Stored data

──────────

(** * Prepwise client synchronisation layer: a shallow embedding

    The first part follows the TypeScript sources of the web client, one
    module per source file:

    - [Js]            the parts of the JavaScript library the components call
                      ([Array.prototype.sort], [Map] in insertion order,
                      property reads and writes on plain objects,
                      [Math.round] on binary64 numbers);
    - [Api]           the types the components share;
    - [Roster]        components/PresenceRoster.tsx ([sortRoster] and the
                      summaries);
    - [Chat]          components/ChatWidget.tsx ([loadConversations],
                      [loadMessages], [messagesForRender], [send], the
                      message input's [onFocus], the handlers of the
                      conversation list and of the composer, the status
                      line of a message);
    - [Notifications] views/NotificationsPage.tsx ([loadEvents],
                      [toggleRead], [markAllRead]) and the header's unread
                      count;
    - [Quiz]          the quiz of the FlashcardView component: its React
                      state, its event handlers and its effects;
    - [OfflineStorage] services/apiOffline.ts: the [OfflineStorage] class
                      and the fetches that fall back to it.

    The second part states and proves the properties, in the modules
    [JsFacts], [RosterFacts], [ChatFacts], [NotificationsFacts],
    [QuizFacts] and [OfflineStorageFacts].

    Timestamps are integers: milliseconds since the epoch, the value of
    [Date.now()] and of [new Date(s).getTime()] for the date strings the
    server sends. *)

From Stdlib Require Import ZArith Floats.
From stdpp Require Import base option list sorting gmap strings.

#[local] Set Warnings "-clear-no-such-hyp".
Local Open Scope Z_scope.

(** ** The JavaScript library *)

Module Js.

Section ArraySort.
Context {A : Type}.
Variable compareFn : A → A → Z.

(** [Array.prototype.sort(compareFn)] is stable, and for a consistent
    comparator its result is the sorted permutation in which elements
    that compare equal keep their order.  That list is the one a stable
    insertion sort builds. *)
Fixpoint sort_insert (x : A) (l : list A) : list A :=
  match l with
  | [] => [x]
  | y :: l' => if compareFn x y <=? 0 then x :: l else y :: sort_insert x l'
  end.

Definition sort (l : list A) : list A := foldr sort_insert [] l.

(** [a] is placed no later than [b]. *)
Definition precedes (a b : A) : Prop := compareFn a b ≤ 0.

(** What ECMAScript calls a consistent comparator, as far as the proofs
    below need it. *)
Record consistent : Prop := {
  cmp_total : ∀ a b, 0 < compareFn a b → compareFn b a ≤ 0;
  cmp_trans : ∀ a b c, compareFn a b ≤ 0 → compareFn b c ≤ 0 → compareFn a c ≤ 0;
  cmp_equiv : ∀ a x y, compareFn a x = 0 → 0 < compareFn x y → compareFn a y ≠ 0
}.
End ArraySort.

(** [Map<string, V>]: entries are kept in the order their keys were first
    set; [set] on a key that is present replaces the value where it
    stands.  [Array.from(map.values())] lists the values in that order. *)
Section OrderedMap.
Context {V : Type}.

Fixpoint Map_set (k : string) (v : V) (m : list (string * V)) : list (string * V) :=
  match m with
  | [] => [(k, v)]
  | (k', v') :: m' =>
      if decide (k = k') then (k, v) :: m' else (k', v') :: Map_set k v m'
  end.

Definition Map_values (m : list (string * V)) : list V := m.*2.

(** [const map = new Map(); xs.forEach(x => map.set(key(x), x));
    Array.from(map.values())] *)
Definition collect (key : V → string) (xs : list V) (m : list (string * V)) :
    list (string * V) :=
  foldl (λ acc x, Map_set (key x) x acc) m xs.

Definition dedupe_by (key : V → string) (xs : list V) : list V :=
  Map_values (collect key xs []).
End OrderedMap.

(** A plain object whose own properties hold booleans (a
    [Record<string, boolean>]) is the finite map of its own properties.
    Reading a property that the object does not have itself finds the one
    it inherits from [Object.prototype], if there is one of that name:
    these are the names of ECMAScript with its Annex B, as browsers have
    them.  Each inherited value is a function or, for [__proto__], the
    prototype object, and so truthy. *)
Definition Object_prototype_properties : list string :=
  ["constructor"; "hasOwnProperty"; "isPrototypeOf"; "propertyIsEnumerable";
   "toLocaleString"; "toString"; "valueOf"; "__proto__";
   "__defineGetter__"; "__defineSetter__"; "__lookupGetter__"; "__lookupSetter__"].

Definition inherited (key : string) : bool :=
  bool_decide (key ∈ Object_prototype_properties).

(** [!!o[key]] *)
Definition truthy_at (o : gmap string bool) (key : string) : bool :=
  match o !! key with
  | Some own => own
  | None => inherited key
  end.

(** [o[key] = v] for a boolean [v]: the own property is created or
    overwritten, except under the key [__proto__], where the assignment
    reaches the inherited setter, which ignores a value that is neither an
    object nor null.  (An object literal with a computed key,
    [{ ...o, [key]: v }], defines the own property whatever the key.) *)
Definition assign (key : string) (v : bool) (o : gmap string bool) : gmap string bool :=
  if bool_decide (key = "__proto__") then o else <[key := v]> o.

(** Numbers are binary64 floating-point values.  [number_of_nat] is the
    number an array length or a counter holds (exact below 2^53). *)
Definition number_of_nat (n : nat) : float :=
  PrimFloat.of_uint63 (Uint63.of_Z (Z.of_nat n)).

(** [Math.round(x)]: the integer nearest to [x], the larger one when two are
    equally near, that is the floor of [x + 1/2] taken exactly; [None]
    stands for the results NaN and ±Infinity. *)
Definition Math_round (x : float) : option Z :=
  match Prim2SF x with
  | S754_zero _ => Some 0
  | S754_finite sign m e =>
      let n := if sign then Z.neg m else Z.pos m in
      Some (if 0 <=? e then n * 2 ^ e
            else (2 * n + 2 ^ (- e)) `div` 2 ^ (1 - e))
  | S754_infinity _ | S754_nan => None
  end.

End Js.

(** ** Types shared by the components (services/api, AuthProvider) *)

Module Api.

Inductive UserRole := user | admin.

(** The signed-in session the auth provider supplies. *)
Record Session := { s_token : string; s_username : string; s_role : UserRole }.

End Api.

(** ** components/PresenceRoster.tsx *)

Module Roster.

Import Api.

(** [UserInfo] of services/api.  [lastSeen] is [None] for a missing, null
    or empty string, and otherwise the time the string denotes. *)
Record UserInfo := {
  username : string;
  role : UserRole;
  online : bool;
  lastSeen : option Z
}.

(** [a.lastSeen ? new Date(a.lastSeen).getTime() : 0] *)
Definition lastSeenTime (a : UserInfo) : Z :=
  match lastSeen a with Some t => t | None => 0 end.
(** How the program terminates: normally, or with an uncaught exception. *)
Inductive exit_status := Finished | Crashed (cls : string).

(** [str.lower()] on the ASCII letters.  Python's Unicode lowering maps no
    non-ASCII character to one of the ASCII letters of "exit" alone, so
    [lower s = "exit"] exactly when [s.lower() == 'exit']. *)
Definition ascii_lower (c : Ascii.ascii) : Ascii.ascii :=
  let n := Ascii.nat_of_ascii c in
  if (65 <=? n)%nat && (n <=? 90)%nat then Ascii.ascii_of_nat (n + 32) else c.

Fixpoint lower (s : string) : string :=
  match s with
  | EmptyString => EmptyString
  | String c s' => String (ascii_lower c) (lower s')
  end.

(** [": " in s] *)
Fixpoint contains_sep (s : string) : bool :=
  match s with
  | EmptyString => false
  | String _ rest => String.prefix ": " s || contains_sep rest
  end.

(** ** Reading the username (lines 37-42)

    [str.isspace] on one code point (given by its UTF-8 encoding): the
    characters of CPython's [_PyUnicode_IsWhitespace], U+0009-U+000D,
    U+001C-U+0020, U+0085, U+00A0, U+1680, U+2000-U+200A, U+2028, U+2029,
    U+202F, U+205F and U+3000. *)
Definition py_whitespace : list (list byte) :=
  [[x09]; [x0a]; [x0b]; [x0c]; [x0d]; [x1c]; [x1d]; [x1e]; [x1f]; [x20];
   [xc2; x85]; [xc2; xa0]; [xe1; x9a; x80];
   [xe2; x80; x80]; [xe2; x80; x81]; [xe2; x80; x82]; [xe2; x80; x83];
   [xe2; x80; x84]; [xe2; x80; x85]; [xe2; x80; x86]; [xe2; x80; x87];
   [xe2; x80; x88]; [xe2; x80; x89]; [xe2; x80; x8a];
   [xe2; x80; xa8]; [xe2; x80; xa9]; [xe2; x80; xaf]; [xe2; x81; x9f];
   [xe3; x80; x80]].

Definition py_isspace (c : string) : bool :=
  bool_decide (String.list_byte_of_string c ∈ py_whitespace).

Fixpoint lstrip_chars (cs : list string) : list string :=
  match cs with
  | [] => []
  | c :: cs' => if py_isspace c then lstrip_chars cs' else cs
  end.

(** [str.strip()]: whitespace code points removed at both ends. *)
Definition strip (s : string) : string :=
  String.concat "" (reverse (lstrip_chars (reverse (lstrip_chars (utf8_chars s))))).

(** [username = input(...).strip()]; [if not username: ... sys.exit(1)]:
    [None] is the exit, [Some username] the client going on. *)
Definition username_of_input (line : string) : option string :=
  let username := strip line in
  if String.eqb username "" then None else Some username.

Section Sender.

Variable username : string.

(** Modelled from the spec: [crypto_utils.pack_data(data, sign=False)],
    the Crypto Provider's encryption: [(ciphertext, nonce)]. *)
Variable pack_data_nosign : list byte -> list byte * list byte.

(** Modelled from the spec: [crypto_utils.pack_data(data)] (signing):
    [(ciphertext, nonce, signature)]. *)
Variable pack_data_sign : list byte -> list byte * list byte * list byte.

(** Modelled from the spec: [crypto_utils.get_ed_public_key()]. *)
Variable get_ed_public_key : list byte.

(** Modelled from the spec: [config.NULL_BYTE], the placeholder field. *)
Variable NULL_BYTE : list byte.

(** Whether the Transport's [sendto] succeeds on a payload. *)
Variable sendto_ok : list byte -> bool.

(** Lines 119-123: the JOIN announced every 3 seconds. *)
Definition discovery_envelope : Envelope :=
  let '(eu, nu) := pack_data_nosign (String.list_byte_of_string username) in
  let '(ek, nk) := pack_data_nosign get_ed_public_key in
  mk_envelope JOIN eu nu ek nk.

Definition discovery_payload : list byte := encode discovery_envelope.

(** Lines 154-160. *)
Definition chat_payload (raw_message : string) : list byte :=
  let raw_formatted_message := username +:+ ": " +:+ raw_message in
  let '(c, n, s) := pack_data_sign (String.list_byte_of_string raw_formatted_message) in
  encode (mk_envelope CHAT c n s NULL_BYTE).

(** Line 175. *)
Definition leave_payload : list byte :=
  encode (mk_envelope LEAVE (String.list_byte_of_string username) NULL_BYTE NULL_BYTE NULL_BYTE).

(** Lines 146-167, over the lines the user types: the payloads passed to
    [sendto] and how the loop ended. *)
Fixpoint send_loop (inputs : list string) : list (list byte) * send_end :=
  match inputs with
  | [] => ([], AwaitingInput)
  | raw_message :: rest =>
    if String.eqb (lower raw_message) "exit" then ([], ExitCommand)
    else
      let payload := chat_payload raw_message in
      if sendto_ok payload then
        let '(ps, e) := send_loop rest in (payload :: ps, e)
      else ([payload], SendFailed)
  end.

(** Lines 145-177: the payloads passed to [sendto] and how the program ends,
    when the user types [inputs] and then either closes the input
    ([input()] raises [EOFError]) or presses Ctrl-C at the prompt
    ([KeyboardInterrupt]).  Only [KeyboardInterrupt] is caught; after the
    loop the LEAVE notice is sent, and a failing [sendto] there is not
    caught either. *)
Definition main_program (inputs : list string) (term : input_end) : list (list byte) * exit_status :=
  let '(ps, e) := send_loop inputs in
  match e, term with
  | AwaitingInput, EndOfInput => (ps, Crashed "EOFError")
  | _, _ =>
    (ps ++ [leave_payload],
     if sendto_ok leave_payload then Finished else Crashed "OSError")
  end.

End Sender.

(** ** The three threads (lines 135-177)

    [listener_thread] runs [listen_for_messages], [discovery_thread] runs
    [discovery_loop], and the main thread runs the send loop.  They share
    the module globals: [username] and [client_socket] are only read, and
    [known_peers] is read and written by [listen_for_messages] alone.  A
    step of a thread is one iteration of its loop; its [sendto] puts a
    payload on the socket. *)

Inductive thread_step :=
| ReceiveStep (ev : recv_event)     (* listener_thread, on what recvfrom gives *)
| DiscoveryStep                     (* discovery_thread *)
| MainStep (raw_message : string).  (* main thread, on a typed line *)

Record world {key : Type} := mk_world {
  listener : loop_res key;          (* known_peers and the listener's output *)
  discovering : bool;               (* discovery_thread still in its loop *)
  sending : bool;                   (* main thread still in its loop *)
  sent : list (list byte)           (* payloads passed to sendto *)
}.
Arguments world : clear implicits.
(** * dataset_util: helpers for building TFRecord data sets

    A shallow embedding of
    [DEEPLEARNING/DL_DEEPLABV3SEG/nets/utils/dataset_util.py]:
    the feature encoders, [read_examples_list],
    [recursive_parse_xml_to_dict], [make_initializable_iterator] and
    the pipeline assembled by [read_dataset], followed by the
    properties that the specification states about them. *)

From Stdlib Require Import ZArith Ascii Lia.
From Stdlib.Strings Require Import Byte.
From Stdlib.Floats Require Import PrimFloat.
From Stdlib.Floats Require SpecFloat FloatOps.
From stdpp Require Import base option list list_monad gmap strings.

Set Warnings "-register-all".
Local Open Scope Z_scope.

(* ================================================================= *)
(** * Part I: the program *)
(* ================================================================= *)

(** ** Feature encoders

    [tf.train.Feature] is a tagged union of three list containers.  The
    integer container holds 64-bit signed integers: building it from a
    value outside that range raises.  The float container holds 32-bit
    floats: it narrows every Python float, which is a 64-bit one, to
    the nearest 32-bit float, and reads it back as such. *)

Definition int64_min : Z := - 2 ^ 63.
Definition int64_max : Z := 2 ^ 63 - 1.

Definition is_int64 (v : Z) : bool :=
  (int64_min <=? v) && (v <=? int64_max).
(* ===== verification/Ring.v ===== *)
(** * Ring buffers

    The lemmas about [buffer: [T; N]] indexed by positions modulo [N] that
    both channels share.  A position is an unbounded counter; position [p]
    lives in cell [p mod N]. *)

From S2P Require Import Prelude.

Section Ring.
Context {T : Type} (N : Z).
Context (HN : 0 < N).

Implicit Types (buf : list T) (pos : Z) (vs : list T).

(** The cell of position [pos] and its contents. *)
Definition slot (pos : Z) : nat := Z.to_nat (pos mod N).
Definition ring_get buf pos : option T := buf !! slot pos.

(** [buf] holds the values [vs] at the positions from [pos] on. *)
Definition holds buf pos vs : Prop :=
  ∀ i v, vs !! i = Some v → ring_get buf (pos + Z.of_nat i) = Some v.

Lemma slot_lt pos : (slot pos < Z.to_nat N)%nat.
Proof. unfold slot. pose proof (Z.mod_pos_bound pos N HN). lia. Qed.

Lemma slot_Z pos : Z.of_nat (slot pos) = pos mod N.
Proof. unfold slot. pose proof (Z.mod_pos_bound pos N HN). lia. Qed.

(** Two positions less than [N] apart share a cell only if they are equal. *)
Lemma mod_window p q : - N < p - q < N → p mod N = q mod N → p = q.
Proof.
  intros Hw E.
  pose proof (Z.div_mod p N ltac:(lia)). pose proof (Z.div_mod q N ltac:(lia)).
  assert (p - q = N * (p / N - q / N)) by lia.
  assert (p / N - q / N = 0) by nia. lia.
Qed.

Lemma slot_window p q : - N < p - q < N → slot p = slot q → p = q.
Proof.
  intros Hw E. apply mod_window; [done|].
  rewrite <- (slot_Z p), <- (slot_Z q). lia.
Qed.

Lemma ring_get_is_Some buf pos :
  Z.of_nat (length buf) = N → is_Some (ring_get buf pos).
Proof. intros H. apply lookup_lt_is_Some. pose proof (slot_lt pos). lia. Qed.

Lemma ring_get_set_eq buf pos v :
  Z.of_nat (length buf) = N → ring_get (<[slot pos := v]> buf) pos = Some v.
Proof.
  intros H. unfold ring_get. apply list_lookup_insert_eq.
  pose proof (slot_lt pos). lia.
Qed.

Lemma ring_get_set_ne buf p q v :
  - N < p - q < N → p ≠ q →
  ring_get (<[slot p := v]> buf) q = ring_get buf q.
Proof.
  intros Hw Hne. unfold ring_get. apply list_lookup_insert_ne.
  intros E. by apply Hne, slot_window.
Qed.

Lemma holds_nil buf pos : holds buf pos [].
Proof. intros i v. by rewrite lookup_nil. Qed.

Lemma holds_cons buf pos v vs :
  holds buf pos (v :: vs) ↔ ring_get buf pos = Some v ∧ holds buf (pos + 1) vs.
Proof.
  split.
  - intros H. split.
    + rewrite <- (H 0%nat v eq_refl). f_equal. lia.
    + intros i u Hi. rewrite <- (H (S i) u Hi). f_equal. lia.
  - intros [H1 H2] [|i] u Hi; cbn in Hi.
    + injection Hi as ->. rewrite <- H1. f_equal. lia.
    + rewrite <- (H2 i u Hi). f_equal. lia.
Qed.

Lemma holds_app buf pos vs us :
  holds buf pos (vs ++ us) ↔
  holds buf pos vs ∧ holds buf (pos + Z.of_nat (length vs)) us.
Proof.
  revert pos. induction vs as [|v vs IH]; intros pos.
  - cbn [app length]. rewrite Z.add_0_r. split; [|tauto].
    intros; split; [apply holds_nil|done].
  - rewrite <- app_comm_cons, !holds_cons, IH, length_zcons.
    rewrite <- Z.add_assoc. tauto.
Qed.

(** Writing a cell outside the window leaves the window alone. *)
Lemma holds_set_out buf pos vs p v :
  pos + Z.of_nat (length vs) ≤ p → p < pos + N →
  holds buf pos vs → holds (<[slot p := v]> buf) pos vs.
Proof.
  intros H1 H2 H i u Hi. pose proof (lookup_lt_Some _ _ _ Hi).
  rewrite ring_get_set_ne by lia. by apply H.
Qed.

(** Appending at the right end of the window. *)
Lemma holds_snoc buf pos vs v :
  Z.of_nat (length buf) = N → Z.of_nat (length vs) < N →
  holds buf pos vs →
  holds (<[slot (pos + Z.of_nat (length vs)) := v]> buf) pos (vs ++ [v]).
Proof.
  intros Hl Hlt H. apply holds_app. split.
  - apply holds_set_out; [lia..|done].
  - apply holds_cons. split; [|apply holds_nil]. by apply ring_get_set_eq.
Qed.

(** *** Writing a run of consecutive positions *)

Fixpoint ring_fill buf pos vs : list T :=
  match vs with
  | [] => buf
  | v :: vs => ring_fill (<[slot pos := v]> buf) (pos + 1) vs
  end.

Lemma length_ring_fill buf pos vs : length (ring_fill buf pos vs) = length buf.
Proof.
  revert buf pos. induction vs as [|v vs IH]; intros; cbn; [done|].
  by rewrite IH, length_insert.
Qed.

Lemma holds_fill_out buf pos vs p us :
  pos + Z.of_nat (length vs) ≤ p → p + Z.of_nat (length us) ≤ pos + N →
  holds buf pos vs → holds (ring_fill buf p us) pos vs.
Proof.
  revert buf p. induction us as [|u us IH]; intros buf p H1 H2 H; [done|].
  rewrite length_zcons in H2. cbn [ring_fill].
  apply IH; [lia..|]. apply holds_set_out; [lia..|done].
Qed.

Lemma holds_fill buf pos vs :
  Z.of_nat (length buf) = N → Z.of_nat (length vs) ≤ N →
  holds (ring_fill buf pos vs) pos vs.
Proof.
  revert buf pos. induction vs as [|v vs IH]; intros buf pos Hl Hv;
    [apply holds_nil|].
  rewrite length_zcons in Hv. apply holds_cons. cbn [ring_fill]. split.
  - assert (H : holds (<[slot pos := v]> buf) pos [v]).
    { apply holds_cons. split; [|apply holds_nil]. by apply ring_get_set_eq. }
    apply (holds_fill_out _ pos [v] (pos + 1) vs) in H; [|cbn; lia..].
    by apply holds_cons in H as [? _].
  - apply IH; [by rewrite length_insert|lia].
Qed.

(** A run that does not reach the end of the buffer is contiguous. *)
Lemma slot_succ pos : pos mod N + 1 < N → slot (pos + 1) = S (slot pos).
Proof.
  intros H. pose proof (Z.mod_pos_bound pos N HN).
  apply Nat2Z.inj. rewrite Nat2Z.inj_succ, !slot_Z.
  rewrite <- Z.add_mod_idemp_l by lia. rewrite Z.mod_small by lia. lia.
Qed.

Lemma slot_wrap pos : slot (pos + (N - pos mod N)) = 0%nat.
Proof.
  apply Nat2Z.inj. rewrite slot_Z.
  replace (pos + (N - pos mod N)) with ((pos / N + 1) * N).
  - by rewrite Z.mod_mul by lia.
  - pose proof (Z.div_mod pos N ltac:(lia)). lia.
Qed.
End Ring.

──────────

EXERCISE:
In the records above, collect each line with "passed".

SOLUTION FOR THIS PROBLEM:
(** Lines 146-167, over the lines the user types: the payloads passed to
(** Lines 145-177: the payloads passed to [sendto] and how the program ends,
  sent : list (list byte)           (* payloads passed to sendto *)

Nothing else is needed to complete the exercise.